Kamensky had been one of the first Russians to master flight, piloting a Blériot XI after taking lessons from Louis Blériot himself, until a crash in 1912 persuaded him to retire;

"Kamensky’s tenure as a pilot was short-lived. The poet’s aerial career met an abrupt end only a few months after he had earned his wings. Following a near-fatal crash into a muddy bog, Kamensky abandoned aviation and returned to literature. Still, the airborne experiences profoundly shaped his artistic vision. In the years to come, Kamensky worked to incorporate the sights, sounds, and sensations of the new technology into his poetry and prose. The result was a series of radically new works that helped shape Cubo-Futurism and, in doing so, contributed to the rise of modern aesthetics."[2]
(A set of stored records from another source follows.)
(* ---------------------------------------------------------------- *)
(** *** Vectorization of a document, statistics                       *)
(* ---------------------------------------------------------------- *)

(** The loop of [processDocumentVectorization] from the chunk of index
    [i] on.  [prisma i] is the durable backend as the save of chunk [i]
    meets it, and [now i] the value of [new Date()] there.  [false] is
    the result of the [catch] around the loop. *)
Fixpoint vectorizeChunks (openaiClient : OpenAI) (prisma : Z -> Backend)
         (now : Z -> Z) (documentId : jsstring) (chunks : list jsstring)
         (i : Z) (s : Store) : bool * Store :=
  match chunks with
  | [] => (true, s)
  | chunk :: rest =>
      if len chunk =? 0
      then vectorizeChunks openaiClient prisma now documentId rest (i + 1) s
      else
        match generateEmbedding openaiClient chunk with
        | Thrown _ => (false, s)
        | Returned None =>
            vectorizeChunks openaiClient prisma now documentId rest (i + 1) s
        | Returned (Some e) =>
            vectorizeChunks openaiClient prisma now documentId rest (i + 1)
              (snd (saveChunkVector (prisma i) documentId chunk e i None
                                    (now i) s))
        end
  end.

(** [processDocumentVectorization(documentId, text)]; [None] only if
    [splitText] ran out of fuel, which it does not
    (see [splitText_terminates]). *)
Definition processDocumentVectorization (openaiClient : OpenAI)
           (prisma : Z -> Backend) (now : Z -> Z)
           (documentId text : jsstring) (s : Store) : option (bool * Store) :=
  option_map
    (fun chunks =>
       vectorizeChunks openaiClient prisma now documentId chunks 0 s)
    (splitText text).

Module VectorStats.
Record t : Type := {
  totalChunks : Z;
  totalDocuments : Z;
  averageChunksPerDocument : R
}.
End VectorStats.

(** [new Set(ids).size], and the number of groups of
    [groupBy({by: ['document_id']})]. *)
Definition uniqueCount (ids : list jsstring) : Z :=
  len (nodup jsstring_eq_dec ids).

(** The statistics of a collection of chunks given by the document ids
    of its chunks. *)
Definition statsOf (ids : list jsstring) : VectorStats.t := {|
  VectorStats.totalChunks := len ids;
  VectorStats.totalDocuments := uniqueCount ids;
  VectorStats.averageChunksPerDocument :=
    if 0 <? uniqueCount ids
    then (IZR (len ids) / IZR (uniqueCount ids))%R
    else 0%R
|}.

(** [getMemoryVectorStats()] *)
Definition getMemoryVectorStats (s : Store) : VectorStats.t :=
  statsOf (map MemoryVector.document_id (mapValues (memoryVectors s))).

(** [getVectorStats()] *)
Definition getVectorStats (prisma : Backend) (s : Store) : VectorStats.t :=
  match prisma with
  | Prisma true => statsOf (map DocumentChunk.document_id (documentChunk s))
  | Prisma false => getMemoryVectorStats s
  | NoPrisma => getMemoryVectorStats s
  end.

End VectorService.

Import VectorService.


(* ================================================================== *)
(** ** QueueService                                                    *)
(* ================================================================== *)

Module QueueService.

Inductive JobType : Type :=
| PROCESS_SINGLE_DOCUMENT
| PROCESS_BATCH_DOCUMENTS
| GENERATE_SUMMARY
| EXTRACT_KEYWORDS
| VECTORIZE_DOCUMENT.

(** The status strings of jobs; per-file results use ['completed'] and
    ['failed'] of the same. *)
Inductive Status : Type :=
| waiting
| active
| completed
| failed.

Definition status_eqb (a b : Status) : bool :=
  match a, b with
  | waiting, waiting | active, active
  | completed, completed | failed, failed => true
  | _, _ => false
  end.

Module FileInfo.
Record t : Type := {
  fileId : jsstring;
  originalName : jsstring;
  filePath : jsstring;
  fileSize : Z;
  mimeType : jsstring
}.
End FileInfo.

Module Options.
Record t : Type := {
  generateSummary : bool;
  extractKeywords : bool;
  vectorize : bool;
  deleteAfterProcessing : bool
}.
End Options.

Module JobData.
Record t : Type := {
  type : JobType;
  batchId : option jsstring;
  userId : option jsstring;
  files : list FileInfo.t;
  options : option Options.t
}.
End JobData.

(** The argument of [DocumentService.createDocument]. *)
Module NewDocument.
Record t : Type := {
  file_id : jsstring;
  original_name : jsstring;
  file_size : Z;
  page_count : Z;
  text_content : jsstring;
  file_path : jsstring;
  user_id : option jsstring
}.
End NewDocument.

(** What [processJob] reads of the record [createDocument] returns. *)
Module Document.
Record t : Type := {
  id : jsstring;
  file_id : jsstring;
  page_count : Z;
  file_size : Z
}.
End Document.

Module FileResult.
Record t : Type := {
  fileId : jsstring;
  originalName : jsstring;
  status : Status;
  document : option Document.t;
  vectorized : option bool;
  error : option jsstring
}.
End FileResult.

Module JobResult.
Record t : Type := {
  batchId : option jsstring;
  totalFiles : Z;
  processedFiles : Z;
  failedFiles : Z;
  results : list FileResult.t
}.
End JobResult.

(** [options = {}]: a flag that is absent is falsy. *)
Definition optionsOf (data : JobData.t) : Options.t :=
  match JobData.options data with
  | Some o => o
  | None => {| Options.generateSummary := false;
               Options.extractKeywords := false;
               Options.vectorize := false;
               Options.deleteAfterProcessing := false |}
  end.

(** [Math.round((i / total) * 100)], on exact quotients. *)
Definition percent (i total : Z) : Z := (2 * (100 * i) + total) / (2 * total).

(* ---------------------------------------------------------------- *)
(** *** Job processing, over the state of the collaborators           *)
(* ---------------------------------------------------------------- *)

Section Exec.
(** The state of what [processJob] acts on: file system, document
    store, vector store, and whatever the progress callback writes. *)
Variable World : Type.

(** A computation that reads and writes the world and returns or
    throws. *)
Definition M (A : Type) : Type := World -> outcome A * World.

Definition ret {A : Type} (a : A) : M A := fun w => (Returned a, w).

Definition bind {A B : Type} (m : M A) (k : A -> M B) : M B :=
  fun w =>
    match m w with
    | (Returned a, w') => k a w'
    | (Thrown message, w') => (Thrown message, w')
    end.

(** [try { body } catch (error) { handler(message of error) }] *)
Definition tryCatch {A : Type} (body : M A) (handler : jsstring -> M A)
  : M A :=
  fun w =>
    match body w with
    | (Returned a, w') => (Returned a, w')
    | (Thrown message, w') => handler message w'
    end.

Notation "x <- m ;; k" := (bind m (fun x => k))
  (at level 61, m at next level, right associativity).

Variable readFileSync : jsstring -> M jsstring.
Variable pdfParse : jsstring -> M (Z * jsstring).
Variable createDocument : NewDocument.t -> M Document.t.
Variable processDocumentVectorization : jsstring -> jsstring -> M bool.
Variable unlinkSync : jsstring -> M unit.

(** The text and the page count of a file, by its mime type. *)
Definition readContent (file : FileInfo.t) : M (jsstring * Z) :=
  if streq (FileInfo.mimeType file) (lit "application/pdf") then
    dataBuffer <- readFileSync (FileInfo.filePath file) ;;
    pdfData <- pdfParse dataBuffer ;;
    ret (snd pdfData, fst pdfData)
  else if streq (FileInfo.mimeType file) (lit "text/plain") then
    textContent <- readFileSync (FileInfo.filePath file) ;;
    ret (textContent, 1)
  else ret ([], 1).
He became involved in Hylaea, the avant-garde group centred on the brothers David, Nikolay and Vladimir Burliuk at around the same time. Hylaea was the ancient Greek name for the Kherson region where the Burliuks owned an estate, and the name was intended to evoke a 'poetic suggestion... of a trend in art and literature [to look] back to prehistory in order to build the future.[3]' Kamensky and Velimir Khlebnikov joined almost immediately; Vladimir Mayakovsky and Aleksei Kruchenykh shortly after.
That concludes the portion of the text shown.